(DATA RECORDS):
(** The administrator of a project, with a payload. *)
Lemma answered_project_admin r (k : string -> object -> org response) a : answered (as_project_admin cfg r k) a StatusOK ->
  exists payload a1, sq_body r = Ok payload /\ settles r a a1 /\ is_Some (FindProject (app_Store a) (projectPathID r)) /\
    answered (k (caller r) payload) a1 StatusOK /\ (serve (as_project_admin cfg r k) a).1 = (serve (k (caller r) payload) a1).1.
Proof.
  intros H1. unfold as_project_admin in *. apply (answered_bind r _ _ _ _ _ (observes_requireUser r)) in H1 as (u & a1 & Hu & Hs1 & H1 & E1); [|by destruct (str_empty _)].
  destruct (str_empty _); [done|]. injection Hu as <-.
  apply (answered_bind r _ _ _ _ _ (observes_require_role cfg r _ _ _ _)) in H1 as (project & a2 & Hp & Hs2 & H1 & E2);
    [|destruct (FindProject _ _); [|done]; by destruct (String.eqb _ _)].
  apply (answered_bind r _ _ _ _ _ (observes_decode r)) in H1 as (payload & a3 & Hb & Hs3 & H1 & E3); [|by destruct (sq_body r)].
  exists payload, a3. split_and!; [destruct (sq_body r); [by injection Hb as ->|done]|eauto using settles_trans| |done|exact (eq_trans E1 (eq_trans E2 E3))].
  rewrite (same_FindProject _ _ _ (settles_owned r _ _ Hs1)) in Hp. destruct (FindProject _ _); [eauto|done].
Qed.

(** C26: a quota set for a member of a project is the one the admission of jobs enforces:
    after the request was answered, the scheduler finds for that user and project exactly
    the GPU, CPU and memory limits of the payload, none of them negative. *)
Theorem quota_enforced r a Q :
  quotas (app_Store a) Q -> pkey_wf (projectPathID r, projectUserPathID r) -> answered (upsertProjectMemberQuota cfg r) a StatusOK ->
  exists payload q, sq_body r = Ok payload /\
    admissionUserQuota (H0 := storeAdmissionReader (app_Store (serve (upsertProjectMemberQuota cfg r) a).1)) (projectPathID r) (projectUserPathID r) = Some q /\
    (user_gpu_limit q, user_cpu_limit q, user_memory_limit q) = asked_limits payload /\
    Forall (fun key => f64_lt (NumberValue payload [key]) f64_0 = false) ["gpu_limit"; "cpu_limit"; "memory_limit_gb"; "GPULimit"; "CPULimit"; "MemoryLimitGB"].
Proof.
  intros HQ Hw Hans. apply answered_project_admin in Hans as (payload & a1 & Hb & Hs & Hproj & Hans & Heq). exists payload.
  unfold checked in *. destruct (validateQuotaPayload payload) as [[]|text] eqn:Ev.
  2: { exfalso. destruct Hans as (? & ? & Hans). unfold serve, answer, stm_bind, refuse, stm_fail in Hans. by injection Hans. }
  set (h := upsertQuota r 0 (quotaRecord (projectPathID r) (projectUserPathID r) payload (sq_now r))) in *.
  change (answered h a1 StatusOK) in Hans. change ((serve (upsertProjectMemberQuota cfg r) a).1 = (serve h a1).1) in Heq.
  unfold h, upsertQuota in Hans. apply answered_ensure in Hans as (Hne & _ & Heq'); [|done]. pose proof (eq_trans Heq Heq') as He. clear Heq Heq' h.
  assert (projectPathID r ≠ "") as Hpne by (intros Hp; destruct Hproj as [x Hx]; rewrite Hp in Hx; discriminate Hx).
  assert (projectUserPathID r ≠ "") as Hune.
  { intros Hu. apply negb_true_iff, orb_false_iff in Hne as [_ Hne]. unfold TextValue, first_key, mget, quotaRecord in Hne. rewrite Hu in Hne. done. }
  pose proof (pairs_same _ _ _ _ _ _ Q (settles_owned r _ _ Hs projectUserQuotasResource ltac:(apply (bool_decide_unpack _); vm_compute; exact I)) HQ) as HQ1.
  pose proof (upsert_quota_put (E := unit) (StoreTx (app_Store a1) []) _ _ payload (sq_newid r 0) (sq_now r) Q HQ1 Hw
    (TrimSpace_Trimmed _) Hpne (TrimSpace_Trimmed _) Hune) as HQ2.
  assert (quotas (app_Store (serve (upsertProjectMemberQuota cfg r) a).1) (<[(projectPathID r, projectUserPathID r) := asked_limits payload]> Q)) as HQ3.
  { rewrite He, serve_state. eapply pairs_same; [|exact HQ2]. rewrite <- (emit_store _ (fun record => eventFor r 0 "UserQuotaUpdated" (pr_Data record))).
    apply (write_then r); [intros [?|?]; [apply quiet_ret|apply quiet_fail]|]. apply (bool_decide_unpack _). vm_compute. exact I. }
  destruct (admission_reads_quota _ _ _ _ (asked_limits payload) HQ3 Hw ltac:(apply lookup_insert_eq)) as (q & Hq & Hl). exists q. split_and!; [done|exact Hq|exact Hl|].
  unfold validateQuotaPayload in Ev. destruct (existsb _ _) eqn:Ee; [done|]. apply Forall_forall. intros key Hin. apply not_true_iff_false. intros Ht.
  assert (existsb (fun key => f64_lt (NumberValue payload [key]) f64_0) ["gpu_limit"; "cpu_limit"; "memory_limit_gb"; "GPULimit"; "CPULimit"; "MemoryLimitGB"] = true) as Hx
    by (apply existsb_Exists; eauto). congruence.
Qed.

(** ** Deleting a project *)

(** The records of a resource without those of the project. *)
Definition without (id : string) (res : string) (s s' : store) : Prop :=
  forall i, Get s' res i = match Get s res i with Some row => if of_project id (rec_Data row) then None else Some row | None => None end.

Lemma filed_in_bucket res s s' : bucket s' res = bucket s res -> filed_in res s -> filed_in res s'.
Proof. intros Hb Hf i rc. unfold Get. rewrite Hb. apply Hf. Qed.

(** One sweep of the cascade. *)
Lemma sweep {E} t res id : filed_in res (tx_store t) ->
  exists n t', delete_where_tx (E := E) res (projectRowBelongsTo id id) t = (t', Ok n) /\ without id res (tx_store t) (tx_store t') /\
    tx_events t' = tx_events t /\ forall res', res' ≠ res -> bucket (tx_store t') res' = bucket (tx_store t) res'.
Proof.
  intros Hf. pose proof (delete_where_Get (E := E) res (projectRowBelongsTo id id) t res) as Hg.
  destruct (delete_where_tx_store (E := E) res (projectRowBelongsTo id id) t) as [_ [n Hn]].
  pose proof (fun res' Hne => tx_keeps_delete_where (E := E) res' res (projectRowBelongsTo id id) Hne t) as Hk.
  assert (tx_events (delete_where_tx (E := E) res (projectRowBelongsTo id id) t).1 = tx_events t) as He.
  { unfold delete_where_tx. generalize (ids_where (tx_store t) res (projectRowBelongsTo id id)) 0. intros ids. clear. revert t.
    induction ids as [|i ids IH]; intros t m; [done|]. cbn [delete_counted_tx]. unfold stm_bind, tx_Delete. destruct (Delete _ _ _) as [s b]. by rewrite IH. }
  destruct (delete_where_tx _ _ t) as [t' x]. cbn [fst snd] in *. subst x. exists n, t'. split_and!; [done| |done|done].
  intros i. rewrite (Hg i Hf), bool_decide_true by done. destruct (Get _ _ _); [|done]. unfold projectRowBelongsTo, of_project. cbn zeta. cbn [andb]. by rewrite orb_diag.
Qed.

Lemma cascade_exact {E} t id rc : Trimmed id -> id ≠ "" -> Get (tx_store t) projectsResource id = Some rc ->
  Forall (fun res => filed_in res (tx_store t)) [projectsResource; projectMembersResource; projectUserQuotasResource; gpuClaimsResource] ->
  exists result t', DeleteProjectCascadeTx (E := E) id t = (t', Ok (Some result)) /\ tx_events t' = tx_events t /\
    (forall i, Get (tx_store t') projectsResource i = if decide (i = id) then None else Get (tx_store t) projectsResource i) /\
    Forall (fun res => without id res (tx_store t) (tx_store t')) [projectMembersResource; projectUserQuotasResource; gpuClaimsResource] /\
    Forall (fun res => bucket (tx_store t') res = bucket (tx_store t) res) [groupsResource; userGroupsResource].
Proof.
  intros Ht Hne Hg [Hf0 [Hf1 [Hf2 [Hf3 _]%Forall_cons]%Forall_cons]%Forall_cons]%Forall_cons.
  unfold DeleteProjectCascadeTx, stm_bind at 1, tx_reads. cbn [tx_store].
  assert (FindProject (tx_store t) id = Some (projectRecordFromStore rc)) as ->.
  { unfold FindProject. cbn zeta. rewrite (TrimSpace_fix _ Ht), Hg. unfold str_empty. by rewrite (proj2 (String.eqb_neq _ _) Hne). }
  cbn [pr_ID projectRecordFromStore]. rewrite (Hf0 _ _ Hg). unfold stm_bind at 1, tx_Delete.
  assert ((Delete (tx_store t) projectsResource id).2 = true) as Hdel by (unfold Delete; unfold Get in Hg; by rewrite Hg).
  pose proof (Delete_Get (tx_store t) projectsResource id) as Hs1. destruct (Delete (tx_store t) projectsResource id) as [s1 b]. cbn [fst snd] in *. subst b.
  assert (forall res, res ≠ projectsResource -> bucket s1 res = bucket (tx_store t) res) as Hb1.
  { intros res Hn. apply map_eq. intros i. change (Get s1 res i = Get (tx_store t) res i). rewrite Hs1, decide_False; [done|]. by intros [? _]. }
  unfold stm_bind, deleteProjectOwnedRowsTx, DeleteGPUClaimsByProjectTx.
  destruct (sweep (E := E) (StoreTx s1 (tx_events t)) projectMembersResource id) as (n & t2 & -> & W2 & E2 & K2); [eapply filed_in_bucket, Hf1; by apply Hb1|].
  destruct (sweep (E := E) t2 projectUserQuotasResource id) as (m & t3 & -> & W3 & E3 & K3).
  { eapply filed_in_bucket, Hf2. rewrite K2 by discriminate. by apply Hb1. }
  assert (forall p q : object -> bool, (forall d, p d = q d) -> delete_where_tx (E := E) gpuClaimsResource p t3 = delete_where_tx gpuClaimsResource q t3) as Hext.
  { intros p q Hpq. unfold delete_where_tx. assert (ids_where (tx_store t3) gpuClaimsResource p = ids_where (tx_store t3) gpuClaimsResource q) as ->; [|done].
    unfold ids_where. f_equal. apply List.filter_ext. intros rc'. apply Hpq. }
  rewrite (Hext _ (projectRowBelongsTo id id)) by (intros d; unfold of_project, projectRowBelongsTo; cbn zeta; by rewrite orb_diag).
  destruct (sweep (E := E) t3 gpuClaimsResource id) as (k & t4 & -> & W4 & E4 & K4).
  { eapply filed_in_bucket, Hf3. rewrite K3, K2 by discriminate. by apply Hb1. }
  eexists _, t4. split_and!; [reflexivity|by rewrite E4, E3, E2| | |].
  - intros i. unfold Get at 1. rewrite K4, K3, K2 by discriminate. change (Get s1 projectsResource i = if decide (i = id) then None else Get (tx_store t) projectsResource i).
    rewrite Hs1. repeat case_decide; naive_solver.
  - assert (forall res i, res ≠ projectsResource -> Get s1 res i = Get (tx_store t) res i) as Hs by (intros res i Hn; unfold Get; by rewrite Hb1).
    repeat apply Forall_cons_2; [..|constructor]; intros i.
    + unfold Get at 1. rewrite K4, K3 by discriminate. rewrite <- (Hs projectMembersResource) by discriminate. exact (W2 i).
    + unfold Get at 1. rewrite K4 by discriminate. rewrite <- (Hs projectUserQuotasResource) by discriminate. specialize (W3 i). unfold Get at 2 in W3. rewrite K2 in W3 by discriminate. exact W3.
    + rewrite <- (Hs gpuClaimsResource) by discriminate. specialize (W4 i). unfold Get at 2 in W4. rewrite K3, K2 in W4 by discriminate. exact W4.
  - repeat apply Forall_cons_2; [..|constructor]; rewrite K4, K3, K2 by discriminate; by apply Hb1.
Qed.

(ASSIGNMENT): From the records above, retype only the lines starting at the line that contains "(** ** Deleting a project *)" and ending at the line that contains "exists result t', DeleteProjectCascadeTx", both included.

(WRITTEN RESPONSE):
(** ** Deleting a project *)

(** The records of a resource without those of the project. *)
Definition without (id : string) (res : string) (s s' : store) : Prop :=
  forall i, Get s' res i = match Get s res i with Some row => if of_project id (rec_Data row) then None else Some row | None => None end.

Lemma filed_in_bucket res s s' : bucket s' res = bucket s res -> filed_in res s -> filed_in res s'.
Proof. intros Hb Hf i rc. unfold Get. rewrite Hb. apply Hf. Qed.

(** One sweep of the cascade. *)
Lemma sweep {E} t res id : filed_in res (tx_store t) ->
  exists n t', delete_where_tx (E := E) res (projectRowBelongsTo id id) t = (t', Ok n) /\ without id res (tx_store t) (tx_store t') /\
    tx_events t' = tx_events t /\ forall res', res' ≠ res -> bucket (tx_store t') res' = bucket (tx_store t) res'.
Proof.
  intros Hf. pose proof (delete_where_Get (E := E) res (projectRowBelongsTo id id) t res) as Hg.
  destruct (delete_where_tx_store (E := E) res (projectRowBelongsTo id id) t) as [_ [n Hn]].
  pose proof (fun res' Hne => tx_keeps_delete_where (E := E) res' res (projectRowBelongsTo id id) Hne t) as Hk.
  assert (tx_events (delete_where_tx (E := E) res (projectRowBelongsTo id id) t).1 = tx_events t) as He.
  { unfold delete_where_tx. generalize (ids_where (tx_store t) res (projectRowBelongsTo id id)) 0. intros ids. clear. revert t.
    induction ids as [|i ids IH]; intros t m; [done|]. cbn [delete_counted_tx]. unfold stm_bind, tx_Delete. destruct (Delete _ _ _) as [s b]. by rewrite IH. }
  destruct (delete_where_tx _ _ t) as [t' x]. cbn [fst snd] in *. subst x. exists n, t'. split_and!; [done| |done|done].
  intros i. rewrite (Hg i Hf), bool_decide_true by done. destruct (Get _ _ _); [|done]. unfold projectRowBelongsTo, of_project. cbn zeta. cbn [andb]. by rewrite orb_diag.
Qed.

Lemma cascade_exact {E} t id rc : Trimmed id -> id ≠ "" -> Get (tx_store t) projectsResource id = Some rc ->
  Forall (fun res => filed_in res (tx_store t)) [projectsResource; projectMembersResource; projectUserQuotasResource; gpuClaimsResource] ->
  exists result t', DeleteProjectCascadeTx (E := E) id t = (t', Ok (Some result)) /\ tx_events t' = tx_events t /\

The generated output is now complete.